RenderKit / oidn

Intel® Open Image Denoise library
https://www.openimagedenoise.org/
Apache License 2.0
1.74k stars 160 forks source link

Issues with directx 12 #162

Closed VZout closed 1 year ago

VZout commented 1 year ago

When creating a handle with CreateSharedHandle on windows and passing it to oidnNewSharedBufferFromWin32Handle with EXTERNAL_MEMORY_TYPE_FLAG_D3D12_RESOURCE gives me the error "invalid argument". However EXTERNAL_MEMORY_TYPE_FLAG_D3D12_HEAP does seem to work but then i run into the following:

if i use a standard committed texture resource for inputs/outputs i get a corrupted result (possibly because its not linearly tiled?). Trying to copy a texture into a buffer and then creating a oidn buffer from that for input gives me no output. One thing I haven't tried yet is using a D3D12_TEXTURE_LAYOUT_ROW_MAJOR texture resource (shouldn't be needed if im copy to a buffer I think?). (I'm using R32G32B32A32_FLOAT but am specifying the row stride and pixel stride correctly afaik)

Is the EXTERNAL_MEMORY_TYPE_FLAG_D3D12_HEAP/RESOURCE working as expected? And what is the flow/requirements for using dx12 input/ouputs? are buffers supposed to work? and if not do only row major textures work as input/output?

Nielsbishere commented 1 year ago

Fancy seeing you here @VZout. Afaik, the flow is the following: One resource (per input/output) is to be used only for interop output. This one may not have UAV, RTV or SRVs created. It should use cross adapter flag and be in a cross adapter + shared heap, it should also be non tiled (linear layout only). You can use copy texture region to get to & from this resource. So output needs a copy and 3 inputs too. I'm currently getting an invalid operation in oidn though: "exactly one of the external memory handle and name must be non-null". But CreateSharedHandle didn't generate an invalid HR or validation error, so that should be good. Keep in mind that if you use D3D12MA and supply uav flag anyways, it will silently remove the heap flags (in my version anyways) and the create shared handle will return a validation error. I'll let you know if I get it working.

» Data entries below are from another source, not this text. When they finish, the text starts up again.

(* ===== verification/FixedConc.v ===== *)
(** * [src/arena.rs] and [src/allocation.rs]: one fixed arena, many threads

    [allocate] and [release] of a fixed arena as sequences of accesses: the scan
    and claim of [BitmapConc], the look at the record of scrubbed slots, the
    zeroing, the counters, and the free, interleaved at will between any number
    of threads that also write to the slots they hold.  The load of the scrub
    record may miss a mark that was just set. *)

From stdpp Require Import prelude numbers list gmap.
From S2P Require Import Prelude Tasks Usize Errors Bitmap BitmapRange BitmapConc SlotSpec Metrics Memory Config Buffer.
From S2P Require Import FixedArena FixedProps.
Local Open Scope Z_scope.

(** ** Steps *)

(** What the holder of a slot does next.  In [allocate]: look at the scrub
    record, zero the slot, add to [allocations_ok], add to [bytes_live]; then it
    holds the slot, with [c] written; in [release]: zero, mark as scrubbed,
    free. *)
Inductive phase :=
| PhClaimed
| PhCold
| PhCountOk
| PhCountBytes
| PhHeld (c : list Z)
| PhScrub
| PhMark
| PhFree.

#[export] Instance phase_eq_dec : EqDecision phase.
Proof. solve_decision. Defined.

(** [fk_held]: the slots claimed and not freed.  The threads past the free are
    counted by what they do next: add to [frees], subtract from [bytes_live],
    wake. *)
Record fconc := mkFconc {
  fk_arena : ArenaInner;
  fk_world : World;
  fk_scans : gmap nat thread_pc;
  fk_held : list Z;
  fk_phases : gmap Z phase;
  fk_frees : nat;
  fk_subs : nat;
  fk_wakes : nat;
}.

Inductive fevent :=
| KScan (e : event)
| KStep (s : Z) (stale : bool)
| KWrite (s : Z) (data : list Z)
| KRelease (s : Z)
| KCountFree
| KCountBytes
| KWake.

Section exec.
Context {P : Profile}.

Definition scan_state (s : fconc) : conc := mkConc (a_bitmap (fk_arena s)) (fk_scans s) (fk_held s).

Definition set_phase (s : fconc) (x : Z) (p : phase) : fconc :=
  mkFconc (fk_arena s) (fk_world s) (fk_scans s) (fk_held s) (<[x := p]> (fk_phases s)) (fk_frees s) (fk_subs s)
    (fk_wakes s).
Definition set_arena (s : fconc) (a : ArenaInner) : fconc :=
  mkFconc a (fk_world s) (fk_scans s) (fk_held s) (fk_phases s) (fk_frees s) (fk_subs s) (fk_wakes s).
Definition set_world (s : fconc) (w : World) : fconc :=
  mkFconc (fk_arena s) w (fk_scans s) (fk_held s) (fk_phases s) (fk_frees s) (fk_subs s) (fk_wakes s).
Definition set_exits (s : fconc) (frees subs wakes : nat) : fconc :=
  mkFconc (fk_arena s) (fk_world s) (fk_scans s) (fk_held s) (fk_phases s) frees subs wakes.

(** The accesses of [record_alloc_success] and [record_free], one by one. *)
Definition count_ok (m : MetricsState) : MetricsState :=
  mkMetricsState (wrap (allocations_ok m + 1)) (allocations_failed m) (frees m) (frozen m)
    (spills m) (splits m) (coalesces m) (bytes_reserved m) (bytes_live m).
Definition count_free (m : MetricsState) : MetricsState :=
  mkMetricsState (allocations_ok m) (allocations_failed m) (wrap (frees m + 1)) (frozen m)
    (spills m) (splits m) (coalesces m) (bytes_reserved m) (bytes_live m).
Definition add_live (m : MetricsState) (d : Z) : MetricsState :=
  mkMetricsState (allocations_ok m) (allocations_failed m) (frees m) (frozen m)
    (spills m) (splits m) (coalesces m) (bytes_reserved m) (wrap (bytes_live m + d)).
(** The failure of a full scan: no free region large enough is left. *)
Lemma full_no_region bd F A len t :
  buddy_core bd F A → 0 ≤ t → (0 < t → 2 ^ (bd_unit_log bd + (t - 1)) < len) →
  (∀ o j, o ∈ seqZ t (bd_max_order bd - t + 1) → (o, j) ∉ F) →
  ∀ b, in_arena (bd_max_order bd) b → len ≤ block_len bd b → ¬ region_free A b.
Proof.
  intros Hco Ht Hleast Hnone [t' i] Hin Hlen Hfree. pose proof Hin as [Ht' _]. simpl in Ht'.
  unfold block_len in Hlen. simpl in Hlen. pose proof (bg_log _ (co_geo _ _ _ Hco)).
  assert (t ≤ t').
  { apply Z.nlt_ge. intros Hlt. pose proof (Hleast ltac:(lia)).
    pose proof (pow2_mono (bd_unit_log bd + t') (bd_unit_log bd + (t - 1)) ltac:(lia)). lia. }
  destruct (region_in_free_block _ _ _ (co_tiling _ _ _ Hco) t' i Hin Hfree) as (o & j & HF & Ho & _).
  destruct (core_range _ _ _ _ Hco HF) as [Hom _]. simpl in Hom.
  eapply Hnone; [|exact HF]. apply elem_of_seqZ. lia.
Qed.

Lemma disjoint_region bd F A b : buddy_core bd F (b :: A) → region_free A b.
Proof.
  intros Hco u b' Hs Hb' Hs'. pose proof (t_nodup _ _ _ (co_tiling _ _ _ Hco)) as Hnd.
  apply NoDup_cons in Hnd as [Hnd _]. apply Hnd.
  rewrite (ti_disj _ _ (t_tiles _ _ _ (co_tiling _ _ _ Hco)) b b' u); try done;
    right; [by left|by right].
Qed.

Lemma units_bytes bd F A :
  buddy_core bd F A → units A * bd_min_block_size bd ≤ usize_MAX.
Proof.
  intros [Hg _ _ Ht]. pose proof (units_le _ _ _ Ht). rewrite (bg_min _ Hg). destruct Hg.
  pose proof (pow2_mono (bd_max_order bd + bd_unit_log bd) 63 ltac:(lia)) as Hp.
  rewrite Z.pow_add_r in Hp by lia. assert (0 < 2 ^ bd_unit_log bd) by lia.
  assert (units A * 2 ^ bd_unit_log bd ≤ 2 ^ bd_max_order bd * 2 ^ bd_unit_log bd) by nia. ulia.
Qed.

atafra commented 1 year ago

@VZout First, it would help a lot if you could share what GPU are you using. Different vendors and drivers support different kinds of handles, could be buggy (very likely), etc. OIDN just calls the buffer import function of the underlying compute runtime (SYCL, CUDA or HIP), so whether the buffer creation succeeds is mostly up to that compute runtime / driver. Could you share the exact error you get? Is "invalid argument" the actual error string or just the type of the error (in which case what's the exact error string)?

As the handle type I would recommend to try OIDN_EXTERNAL_MEMORY_TYPE_FLAG_OPAQUE_WIN32 instead.

OIDN currently can import only buffers, not textures. The oidnNewSharedBufferFromWin32Handle function is specifically for importing buffers only. However, you can import a buffer that backs a texture with linear layout which is necessary because the runtime is not aware that you're actually importing a texture. This is all described in the documentation in more detail.

@Nielsbishere You are correct that if you want to share a texture with OIDN, it should be created with D3D12_HEAP_FLAG_SHARED | D3D12_HEAP_FLAG_SHARED_CROSS_ADAPTER flags and D3D12_TEXTURE_LAYOUT_ROW_MAJOR. But if you're doing this, I don't think you need to copy anything. At least it works fine on the GPUs I tried.

The "exactly one of the external memory handle and name must be non-null" error means that either both the handle and name are null, or both are non-null. Neither of these are correct. You can import a buffer either through a handle or a name (if you have a named handle), but not both. You should just simply pass the handle you get from CreateSharedHandle and set the name to null.

I don't have example code for sharing a linear texture, but I do have one for sharing a buffer: https://github.com/atafra/ChameleonRT/blob/0a8e4a17f3ced1d7461632933e4f12b7819daee8/backends/dxr/render_dxr.cpp#L140

Nielsbishere commented 1 year ago

Awesome, seems like that did something (still have some problems w textures tho). I tried keeping the name ar NULL before but that messed up because it was set to ID3D12Resource mode instead of the generic Win32 handle. The reason I did a copy is because textures with uav, rtv, srv and row major weren't allowed (at least not on nvidia and amd). So only way to get data across would be with a copy. The 64Ki swizzle or srv from a row major are optional features that neither supports. Thanks so much for the example, I think I'll be using a buffer too, since it seems like you are allowed to make those UAV as well (preventing a copy and ensuring the same exact data is there without dealing with any texture alignment).

atafra commented 1 year ago

I tried sharing row-major textures only on Intel GPUs but it seems other vendors do not support this. Buffers should definitely work with all vendors though.

VZout commented 1 year ago

Finally got buffers to work by not creating the filter every single frame from scratch. Not entirely sure why this caused issues for me. Closing for now but feel free to re-open. probably just user error on my part.

atafra commented 1 year ago

Glad to hear that it's working now! BTW creating the filter from scratch for every frame is very expensive and should be avoided anyway.

Nielsbishere commented 1 year ago

@atafra thanks for the help, with buffers it works properly. Still gotta move the filters to the resize function, but that should be trivial

atafra commented 1 year ago

@VZout There was a bug for D3D12_RESOURCE in the CUDA and HIP backends, so if you're using an NVIDIA or AMD GPU, this was the reason why it didn't work for you. This is now fixed in the devel branch.

However, OPAQUE_WIN32 is still the recommended handle type because this is the only one supported by all GPU vendors (D3D12_RESOURCE is currently not supported by Intel GPUs).